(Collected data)
Lemma recordAuthFailure_ok s : ss_closed s = false -> session_ok P s -> session_ok P (recordAuthFailure sv s).
Proof.
  intros Hc [H1 H2 H3 H4]. split; simpl; [done|done|lia|]. intros Hm. rewrite Hc. simpl.
  specialize (H4 Hm) as [H4 _]. specialize (H4 Hc). split; [|lia].
  rewrite (proj2 (Z.gtb_lt _ _)) by lia. simpl. intros ?. bools. lia.
Qed.

Lemma authenticate_ok u p s :
  P u p -> ss_closed s = false -> session_ok P s -> session_ok P (authenticate sv (auth u p) s).2.
Proof.
  intros HP Hc Hs. unfold authenticate. destruct (auth u p) as [id|e] eqn:Ha; simpl; [|by apply recordAuthFailure_ok].
  destruct Hs as [H1 H2 H3 H4]. split; simpl; [|done|done|done]. intros id' [= <-]. eauto.
Qed.

Lemma Auth_Ok encrypted mech m :
  Auth sv encrypted mech = Ok m ->
  (sv_allowInsecureAuth sv = true \/ encrypted = true) /\ mech = match m with PLAIN => "PLAIN" | LOGIN => "LOGIN" end.
Proof.
  unfold Auth, saslServers. destruct encrypted, (sv_allowInsecureAuth sv); simpl; try done; repeat case_bool_decide; intros [= <-]; auto.
Qed.

Lemma step_session_ok cn c s :
  (forall u p, offered [(cn, c)] u p -> P u p) ->
  session_ok P s -> session_ok P (step_session sv not_set order auth cn c s).1.
Proof.
  intros HP Hs. unfold step_session. destruct (ss_closed s) eqn:Hc; [done|].
  destruct c as [mech i u p|mech rs|from|to|r|]; simpl.
  - destruct (Auth _ _ _) as [[]|] eqn:Ha; try done. apply Auth_Ok in Ha as [He ->]. simpl. unfold plain_auth.
    destruct (negb _ && _) eqn:Hi; simpl; [by apply recordAuthFailure_ok|]. apply authenticate_ok; [|done..].
    apply HP. exists cn, (CmdPlain "PLAIN" i u p). split_and!; [left| |done]. constructor.
    apply andb_false_iff in Hi as [Hi|Hi]; apply negb_false_iff in Hi; bools; auto.
  - destruct (Auth _ _ _) as [[]|] eqn:Ha; try done. apply Auth_Ok in Ha as [He ->]. simpl.
    destruct (login_auth_asks rs s _ eq_refl) as [->|(u & p & Ho & ->)]; [done|]. apply authenticate_ok; [|done..].
    apply HP. exists cn, (CmdLogin "LOGIN" rs). split_and!; [left|done..].
  - unfold Mail. destruct (ss_identity s) as [id|] eqn:Hi; [|done]. destruct (_ && _); [done|].
    destruct (ParseAddress from); [|done]. destruct Hs as [H1 H2 H3 H4]. split; simpl; try done; [by rewrite <- Hi|lia].
  - unfold Rcpt. destruct (ss_identity s) as [id|] eqn:Hi; [|done]. destruct (_ >=? _) eqn:Hr; [done|]. bools.
    destruct (ParseAddress to) as [a|]; [|done]. destruct (IsEmpty a); [done|]. destruct Hs as [H1 H2 H3 H4].
    split; simpl; try done; [by rewrite <- Hi|]. rewrite length_app. simpl. lia.
  - done.
  - destruct Hs as [H1 H2 H3 H4]. split; simpl; try done. lia.
Qed.

(** What is known of a submission made by one of the commands. *)
Definition sub_granted (cmds : list (Conn * Command)) (sub : Submission) : Prop :=
  sub_entitled cmds sub /\ (exists u p, P u p /\ auth u p = Ok (sub_Identity sub))
  /\ sub_Recipients sub <> [] /\ Z.of_nat (length (sub_Recipients sub)) <= Z.max 0 (sv_maxRecipients sv).

Lemma sub_granted_mono cmds cmds' sub : cmds ⊆ cmds' -> sub_granted cmds sub -> sub_granted cmds' sub.
Proof. intros Hsub ((cn & r & raw & Hin & Hraw) & Hrest). split; [|done]. exists cn, r, raw. split; [by apply Hsub|done]. Qed.

Lemma step_session_sub cn c s sub :
  session_ok P s -> (step_session sv not_set order auth cn c s).2 = Some sub -> sub_granted [(cn, c)] sub.
Proof.
  intros Hs. unfold step_session. destruct (ss_closed s); [done|].
  destruct c as [mech i u p|mech rs|from|to|r|]; simpl; try done.
  1,2: destruct (Auth _ _ _) as [[]|]; done.
  destruct (Data _ _ _ _ _ _) as [e| |x] eqn:Hd; try done. intros [= ->].
  apply Data_Submit in Hd as (Hi & Hr & Hne & raw & Hraw & Hck). pose proof (so_identity _ _ Hs _ Hi) as Hu.
  unfold sub_granted. rewrite Hr. split_and!; try done; [|apply (so_recipients _ _ Hs)].
  exists cn, r, raw. split_and!; [left|done|done].
Qed.

Lemma run_session_ok cmds s :
  (forall u p, offered cmds u p -> P u p) -> session_ok P s ->
  session_ok P (run_session sv not_set order auth cmds s).1
  /\ Forall (sub_granted cmds) (run_session sv not_set order auth cmds s).2.
Proof.
  revert s. induction cmds as [|[cn c] cmds IH]; intros s HP Hs; simpl; [by split; [|constructor]|].
  assert ([(cn, c)] ⊆ (cn, c) :: cmds) as Hhead by (intros y Hy%list_elem_of_singleton; subst y; left).
  assert (cmds ⊆ (cn, c) :: cmds) as Htail by (intros y; by right).
  pose proof (step_session_ok cn c s (fun u p Ho => HP u p (offered_mono _ _ _ _ Hhead Ho)) Hs) as Hs'.
  pose proof (step_session_sub cn c s) as Hsub. destruct (step_session _ _ _ _ _ _ _) as [s' o]. simpl in *.
  destruct (IH s' (fun u p Ho => HP u p (offered_mono _ _ _ _ Htail Ho)) Hs') as [IH1 IH2].
  destruct (run_session _ _ _ _ cmds s') as [s'' subs]. simpl in *. split; [done|].
  assert (Forall (sub_granted ((cn, c) :: cmds)) subs) as Hsubs.
  { eapply Forall_impl; [exact IH2|]. intros x. by apply sub_granted_mono. }
  destruct o as [x|]; [|done]. constructor; [|done]. eapply sub_granted_mono; [exact Hhead|]. by apply (Hsub x Hs).
Qed.
(* ===== verification/Gate.v ===== *)
(** * The connection gate

    [gateListener], [limitedConn] of [internal/smtpsrv/server.go] and
    [remoteIP] of [limits.go]: every socket the listeners accept passes the
    connection limits and, when configured, the PROXY handshake before any SMTP
    is spoken. What the kernel delivers is a list of [inner.Accept] results;
    an empty rest is a call that still waits. A connection is named by a number
    so that closing it twice, which the SMTP library may do, is the same
    connection twice. [SplitHostPort], [ParseIP] and the text of a TCP address
    are package net's. *)

From stdpp Require Import base gmap strings list.
From Stdlib Require Import ZArith Lia.
From S2P Require Import Prelude GoStrings Policy ConnLimit ProxyProto.

Open Scope Z_scope.

Section Gate.
Context `{NI : NetIP} `{GF : GoFmt}.
Context (ParseIP : string -> option IP) (IP_of_bytes : string -> IP).
Context (SplitHostPort : string -> result string string) (TCPAddr_String : TCPAddr -> string).

(** ** Definitions *)

Inductive NetAddr := AddrTCP (a : TCPAddr) | AddrOther (text : string).

Definition addr_text (a : NetAddr) : string :=
  match a with AddrTCP t => TCPAddr_String t | AddrOther s => s end.

Definition remoteIP (a : option NetAddr) : option IP :=
  match a with
  | None => None
  | Some (AddrTCP t) => Some (ta_IP t)
  | Some (AddrOther s) => match SplitHostPort s with Err _ => ParseIP s | Ok host => ParseIP host end
  end.

(** What a connection counts under. *)
Definition conn_key (a : option NetAddr) : string := addrKey SplitHostPort (addr_text <$> a).

(** A socket: its peer, and what arrives on it. *)
Record Incoming := mkIncoming { in_remote : option NetAddr; in_stream : Stream }.

(** [limitedConn]; [lc_once] says that its [sync.Once] has run. *)
Record limitedConn := mkLimited { lc_remote : option NetAddr; lc_once : bool; lc_closed : bool }.

Record gateListener := mkGate {
  g_limiter : connLimiter;
  g_conns : gmap nat limitedConn;
  g_next : nat;
  g_proxy : option (list IPNet)
}.

Definition new_gate (maxPerIP maxTotal : Z) (proxy : option (list IPNet)) : gateListener :=
  mkGate (newConnLimiter maxPerIP maxTotal) ∅ 0 proxy.

(** [wrapListener], over a limiter that is shared with the other listeners. *)
Definition wrapListener (limiter : connLimiter) (enabled : bool) (trusted : list string) : result string gateListener :=
  if enabled
  then match newProxyHandshake trusted with
       | Err e => Err e
       | Ok nets => Ok (mkGate limiter ∅ 0 (Some nets))
       end
  else Ok (mkGate limiter ∅ 0 None).

(** [limitedConn.Close] *)
Definition Close (n : nat) (g : gateListener) : gateListener :=
  match g_conns g !! n with
  | None => g
  | Some c =>
      mkGate (if lc_once c then g_limiter g else release (g_limiter g) (conn_key (lc_remote c)))
        (<[n := mkLimited (lc_remote c) true true]> (g_conns g)) (g_next g) (g_proxy g)
  end.

(** What the SMTP library is given: the address it sees as the client's, and
    the bytes it will read. *)
Record Served := mkServed { sc_id : nat; sc_remote : option NetAddr; sc_bytes : string }.

Inductive Accepted := Serve (c : Served) | Failed (e : string) | Waiting.

(** The slot was taken and the connection wrapped. *)
Definition let_in (limiter : connLimiter) (c : Incoming) (g : gateListener) : gateListener :=
  mkGate limiter (<[g_next g := mkLimited (in_remote c) false false]> (g_conns g)) (S (g_next g)) (g_proxy g).

Fixpoint Accept (incoming : list (result string Incoming)) (g : gateListener)
  : Accepted * list (result string Incoming) * gateListener :=
  match incoming with
  | [] => (Waiting, [], g)
  | Err e :: rest => (Failed e, rest, g)
  | Ok c :: rest =>
      let '(ok, limiter) := acquire (g_limiter g) (conn_key (in_remote c)) in
      if negb ok then Accept rest g
      else
        let gated := g_next g in
        let g := let_in limiter c g in
        match g_proxy g with
        | None => (Serve (mkServed gated (in_remote c) (st_bytes (in_stream c))), rest, g)
        | Some trusted =>
            match handshake ParseIP IP_of_bytes trusted (remoteIP (in_remote c)) (in_stream c) with
            | Err _ => Accept rest (Close gated g)
            | Ok (source, bytes) =>
                (Serve (mkServed gated (match source with Some a => Some (AddrTCP a) | None => in_remote c end) bytes), rest, g)
            end
        end
  end.

(** Everything that happens at the gate: calls of [Accept], and connections
    that end, possibly more than once. *)
Inductive GateOp := OpAccept (incoming : list (result string Incoming)) | OpClose (n : nat).

Definition gate_step (g : gateListener) (op : GateOp) : gateListener :=
  match op with
  | OpAccept incoming => (Accept incoming g).2
  | OpClose n => Close n g
  end.

Definition run_gate (ops : list GateOp) (g : gateListener) : gateListener := fold_left gate_step ops g.

(** The connections that hold a slot. *)
Definition live (g : gateListener) : gmap nat limitedConn := base.filter (fun kv => lc_once kv.2 = false) (g_conns g).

● **Assignment**
Retype only the stretch of lines above starting at the one with "Open Scope Z_scope." and stopping at the one with "(** [limitedConn]; [lc_once]", exactly as written, with both kept.

● **Solved problem**
Open Scope Z_scope.

Section Gate.
Context `{NI : NetIP} `{GF : GoFmt}.
Context (ParseIP : string -> option IP) (IP_of_bytes : string -> IP).
Context (SplitHostPort : string -> result string string) (TCPAddr_String : TCPAddr -> string).

(** ** Definitions *)

Inductive NetAddr := AddrTCP (a : TCPAddr) | AddrOther (text : string).

Definition addr_text (a : NetAddr) : string :=
  match a with AddrTCP t => TCPAddr_String t | AddrOther s => s end.

Definition remoteIP (a : option NetAddr) : option IP :=
  match a with
  | None => None
  | Some (AddrTCP t) => Some (ta_IP t)
  | Some (AddrOther s) => match SplitHostPort s with Err _ => ParseIP s | Ok host => ParseIP host end
  end.

(** What a connection counts under. *)
Definition conn_key (a : option NetAddr) : string := addrKey SplitHostPort (addr_text <$> a).

(** A socket: its peer, and what arrives on it. *)
Record Incoming := mkIncoming { in_remote : option NetAddr; in_stream : Stream }.

(** [limitedConn]; [lc_once] says that its [sync.Once] has run. *)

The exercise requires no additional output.